Work required: Among the entries below, find the line with "files st = fs", then quote it and each following line up to and including the line with "apply wp_bind, (wp_expect", and nothing else.

Saved entries:
(** What was saved of an artifact passes the checks and gives it back. *)
Lemma restore_saved id r saved :
  record_ok id r -> persisted r = Some (Ok saved) ->
  restore_persisted_record id saved = Ok (reload r, expiry (reload r), ar_path r)
  /\ persisted (reload r) = Some (Ok saved) /\ persistent r = true.
Proof.
  intros (Hu & Hp & Hs) Hsv.
  assert (Hload : forall t, expires_ok t -> epoch_millis_to_system_time (as_millis t) = Ok (reload_time t)).
  { intros t Ht. apply reload_time_ok in Ht as [Ht _]. unfold epoch_millis_to_system_time, instant_checked_add.
    fold (reload_time t). rewrite (proj2 (Z.leb_le _ _)) by lia. done. }
  unfold persisted, reload, expiry, ar_path, persistent, state_ok in *. simpl.
  assert (Hpe : str_is_empty (ar_principal r) = false) by (by apply valid_digest_nonempty).
  destruct (ar_state r) as [|path e u|path t e u|path e o]; try done.
  - destruct Hs as (-> & He & d & Hd & (Hdu & Hdd & Hds) & Hu1 & Hu2 & Hu3). rewrite Hd in *. simpl in *.
    rewrite epoch_millis_ok in Hsv by done. injection Hsv as <-. simpl. rewrite Hpe, Hdu, Hdd.
    rewrite (proj2 (Z.eqb_neq _ _)) by lia. rewrite !bool_decide_true by done. rewrite Hu3, Z.eqb_refl. simpl.
    rewrite Hload by done. simpl. split_and!; [done| |done].
    rewrite epoch_millis_ok by (by apply reload_time_ok). simpl. by rewrite reload_time_millis.
  - destruct Hs as (-> & He & Hd & Ho1 & Ho2 & Ho3 & Ho4). rewrite Hd in *.
    rewrite epoch_millis_ok in Hsv by done. injection Hsv as <-. simpl. rewrite Hpe, Ho2.
    rewrite (proj2 (Z.eqb_neq _ _)) by lia. rewrite bool_decide_true by done.
    rewrite (proj2 (valid_digest_nonempty _)) by done. simpl. rewrite Hload by done. simpl. split_and!; [done| |done].
    rewrite epoch_millis_ok by (by apply reload_time_ok). simpl. by rewrite reload_time_millis.
Qed.
End Saved.

Lemma ascii_utf8 s : is_ascii s = true -> name_is_utf8 s = true.
Proof.
  intros Ha. unfold name_is_utf8, is_utf8. apply bool_decide_true.
  induction s as [|c s IH]; [done|]. unfold is_ascii in Ha. simpl in Ha. apply andb_true_iff in Ha as [Hc Ha].
  simpl. specialize (IH Ha). pose proof (byte_val_range c). reflect.
  unfold seq_width, in_range. rewrite (proj2 (Z.leb_le 0 _)), (proj2 (Z.leb_le _ 127)) by lia. simpl. by rewrite IH.
Qed.
Lemma record_name_ascii id : is_uuid id = true -> is_ascii (id +:+ ".json") = true.
Proof. intros Hu%uuid_ascii. unfold is_ascii in *. by rewrite str_forall_app, Hu. Qed.

(** ** Reading without faults *)

Section Open.
Context `{Host} `{Codec} (self : RemoteArtifactStore).
Context (Hfaultless : no_faults).
Context (Hentries : forall n names, entries n names ≡ₚ names).
Context (Hround : forall saved bytes, record_to_vec saved = Some bytes -> record_from_slice bytes = Some saved).

(** The files and nothing but regular files. *)
Definition disk_is (fs : gmap Path (list Z)) (st : Store) : Prop :=
  files st = fs /\ irregular st = ∅ /\ sequence st = 0.

Ltac faultless := intros (<- & Hirr & Hseq); rewrite ?Hfaultless.

Lemma wp_regular fs op p e b (Q : result RemoteArtifactError () -> Store -> Prop) st :
  disk_is fs st -> fs !! p = Some b -> (forall st', disk_is fs st' -> Q (Ok ()) st') -> wp (require_regular op p e) Q st.
Proof.
  faultless. intros Hb HQ. unfold wp, require_regular. rewrite Hfaultless, Hirr, bool_decide_false by set_solver.
  rewrite Hb. by apply HQ.
Qed.
Lemma wp_removed fs p (Q : result RemoteArtifactError () -> Store -> Prop) st :
  disk_is fs st -> (forall st', disk_is (delete p fs) st' -> Q (Ok ()) st') -> wp (remove_file_if_present p) Q st.
Proof.
  faultless. intros HQ. unfold wp, remove_file_if_present, remove_file, fs_call. rewrite Hfaultless.
  destruct (files st !! p) eqn:E; simpl; apply HQ; [done|]. split; [|done]. simpl. by rewrite delete_id.
Qed.
Lemma wp_read fs op p b (Q : result RemoteArtifactError (list Z) -> Store -> Prop) st :
  disk_is fs st -> fs !! p = Some b -> (forall st', disk_is fs st' -> Q (Ok b) st') -> wp (read_all op p) Q st.
Proof. faultless. intros Hb HQ. unfold wp, read_all, fs_call. rewrite Hfaultless, Hb. simpl. by apply HQ. Qed.
Lemma wp_digested fs p b (Q : result RemoteArtifactError string -> Store -> Prop) st :
  disk_is fs st -> fs !! p = Some b -> (forall st', disk_is fs st' -> Q (Ok (to_string (sha256 b))) st') ->
  wp (digest_file p) Q st.
Proof.
  intros Hd Hb HQ. apply wp_bind. unfold wp, open_existing, fs_call, opened. rewrite Hfaultless.
  destruct Hd as (<- & Hirr & Hseq). rewrite Hb. simpl.
  apply wp_bind. eapply (wp_read (files st)); [done..|]. intros st' Hd'. simpl. by apply wp_ret, HQ.
Qed.
Lemma wp_validated fs p r b size digest (Q : result RemoteArtifactError () -> Store -> Prop) st :
  disk_is fs st -> fs !! p = Some b -> promised r = Some (size, digest) -> verified b size digest ->
  (forall st', disk_is fs st' -> Q (Ok ()) st') -> wp (validate_persisted_data p r) Q st.
Proof.
  intros Hd Hb Hp [Hs Hg] HQ. apply wp_bind. eapply wp_regular; [done..|]. intros st1 Hd1. simpl.
  apply wp_bind, (wp_expect _ (size, digest)); [done|]. simpl. apply wp_bind, wp_gets. simpl.
  destruct (Hd1) as (-> & _). rewrite Hb, Hs, Z.eqb_refl. apply wp_bind, wp_bind.
  eapply wp_digested; [done..|]. intros st2 Hd2. simpl. apply wp_ret. simpl. rewrite bool_decide_true by done. simpl.
  by apply wp_ret, HQ.
Qed.
Lemma names_in_spec d st name :
  irregular st = ∅ -> name ∈ names_in d st <-> is_Some (files st !! (d, name)).
Proof.
  intros Hirr. unfold names_in. rewrite list_elem_of_fmap. setoid_rewrite list_elem_of_In. setoid_rewrite filter_In.
  setoid_rewrite <- list_elem_of_In. setoid_rewrite elem_of_elements. rewrite Hirr. split.
  - intros ([d' n'] & -> & Hin & Hb). simpl in *. reflect. subst. apply elem_of_dom. set_solver.
  - intros Hs. exists (d, name). split; [done|]. split; [|simpl; by apply bool_decide_true].
    apply elem_of_union_l. by apply elem_of_dom.
Qed.
Lemma names_in_nodup d st : NoDup (names_in d st).
Proof.
  unfold names_in. pose proof (NoDup_elements (dom (files st) ∪ irregular st)) as Hn. revert Hn.
  generalize (elements (dom (files st) ∪ irregular st)) as l. induction l as [|[d' n'] l IH]; simpl; [by intros _; constructor|].
  intros [Hi Hn]%NoDup_cons. destruct (bool_decide _) eqn:E; simpl; [|by apply IH]. reflect. subst.
  apply NoDup_cons. split; [|by apply IH]. intros Hin. apply Hi.
  apply list_elem_of_fmap in Hin as ([d2 n2] & -> & Hx). apply list_elem_of_In, filter_In in Hx as [Hx Hb].
  simpl in Hb. reflect. subst. by apply list_elem_of_In.
Qed.
Lemma wp_listed fs op d (Q : result RemoteArtifactError (list string) -> Store -> Prop) st :
  disk_is fs st ->
  (forall names st', NoDup names -> (forall name, name ∈ names <-> is_Some (fs !! (d, name))) -> disk_is fs st' ->
     Q (Ok names) st') ->
  wp (read_dir op d) Q st.
Proof.
  faultless. intros HQ. unfold wp, read_dir. rewrite Hfaultless. apply HQ; [| |done].
  - rewrite Hentries. apply names_in_nodup.
  - intros name. rewrite Hentries. by apply names_in_spec.
Qed.

(** ** The loop over the records

    [old] is the state of the process that wrote the files. *)
Context (old : Store) (Hmem : mem_ok old) (Hkeys : keys_ok old) (Hdisk : disk_ok old).

Definition view (acc : Loaded) : Store := MkStore (ld_artifacts acc) (ld_keys acc) (ld_quotas acc) ∅ ∅ 0 0.
Definition json (id : string) : string := id +:+ ".json".

(** An artifact with a record and a file that are those of the old process. *)
Definition intact (fs : gmap Path (list Z)) (id : string) (r : ArtifactRecord) : Prop :=
  artifacts old !! id = Some r /\ persistent r = true
  /\ is_Some (fs !! record_path id) /\ fs !! record_path id = files old !! record_path id
  /\ fs !! ar_path r = files old !! ar_path r.

Record loading (now : Z) (names : list string) (acc : Loaded) (fs : gmap Path (list Z)) : Prop := {
  lg_todo : forall name, name ∈ names -> is_Some (fs !! (Records, name))
              /\ fs !! (Records, name) = files old !! (Records, name);
  lg_data : forall id p, json id ∈ names -> is_uuid id = true -> p = (CompletedInputs, id) \/ p = (Outputs, id) ->
              fs !! p = files old !! p;
  lg_sound : forall id x, ld_artifacts acc !! id = Some x ->
              (json id ∉ names) /\ now < expiry x /\ exists r, x = reload r /\ intact fs id r;
  lg_complete : forall id r, artifacts old !! id = Some r -> is_Some (files old !! record_path id) ->
              json id ∉ names -> now < expiry (reload r) -> ld_artifacts acc !! id = Some (reload r);
  lg_mem : mem_ok (view acc);
  lg_keys : keys_ok (view acc);
  lg_records : forall name, is_Some (fs !! (Records, name)) ->
              name ∈ names \/ exists id, name = json id /\ is_Some (ld_artifacts acc !! id);
  lg_completed : forall id, id ∈ ld_completed acc <-> exists x, ld_artifacts acc !! id = Some x /\ live x = true;
  lg_outputs : forall id, id ∈ ld_outputs acc <-> exists x, ld_artifacts acc !! id = Some x /\ live x = false;
  lg_emptied : forall name, fs !! (Staging, name) = None /\ fs !! (TaskInputs, name) = None
}.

Result for this exercise:
  files st = fs /\ irregular st = ∅ /\ sequence st = 0.

Ltac faultless := intros (<- & Hirr & Hseq); rewrite ?Hfaultless.

Lemma wp_regular fs op p e b (Q : result RemoteArtifactError () -> Store -> Prop) st :
  disk_is fs st -> fs !! p = Some b -> (forall st', disk_is fs st' -> Q (Ok ()) st') -> wp (require_regular op p e) Q st.
Proof.
  faultless. intros Hb HQ. unfold wp, require_regular. rewrite Hfaultless, Hirr, bool_decide_false by set_solver.
  rewrite Hb. by apply HQ.
Qed.
Lemma wp_removed fs p (Q : result RemoteArtifactError () -> Store -> Prop) st :
  disk_is fs st -> (forall st', disk_is (delete p fs) st' -> Q (Ok ()) st') -> wp (remove_file_if_present p) Q st.
Proof.
  faultless. intros HQ. unfold wp, remove_file_if_present, remove_file, fs_call. rewrite Hfaultless.
  destruct (files st !! p) eqn:E; simpl; apply HQ; [done|]. split; [|done]. simpl. by rewrite delete_id.
Qed.
Lemma wp_read fs op p b (Q : result RemoteArtifactError (list Z) -> Store -> Prop) st :
  disk_is fs st -> fs !! p = Some b -> (forall st', disk_is fs st' -> Q (Ok b) st') -> wp (read_all op p) Q st.
Proof. faultless. intros Hb HQ. unfold wp, read_all, fs_call. rewrite Hfaultless, Hb. simpl. by apply HQ. Qed.
Lemma wp_digested fs p b (Q : result RemoteArtifactError string -> Store -> Prop) st :
  disk_is fs st -> fs !! p = Some b -> (forall st', disk_is fs st' -> Q (Ok (to_string (sha256 b))) st') ->
  wp (digest_file p) Q st.
Proof.
  intros Hd Hb HQ. apply wp_bind. unfold wp, open_existing, fs_call, opened. rewrite Hfaultless.
  destruct Hd as (<- & Hirr & Hseq). rewrite Hb. simpl.
  apply wp_bind. eapply (wp_read (files st)); [done..|]. intros st' Hd'. simpl. by apply wp_ret, HQ.
Qed.
Lemma wp_validated fs p r b size digest (Q : result RemoteArtifactError () -> Store -> Prop) st :
  disk_is fs st -> fs !! p = Some b -> promised r = Some (size, digest) -> verified b size digest ->
  (forall st', disk_is fs st' -> Q (Ok ()) st') -> wp (validate_persisted_data p r) Q st.
Proof.
  intros Hd Hb Hp [Hs Hg] HQ. apply wp_bind. eapply wp_regular; [done..|]. intros st1 Hd1. simpl.
  apply wp_bind, (wp_expect _ (size, digest)); [done|]. simpl. apply wp_bind, wp_gets. simpl.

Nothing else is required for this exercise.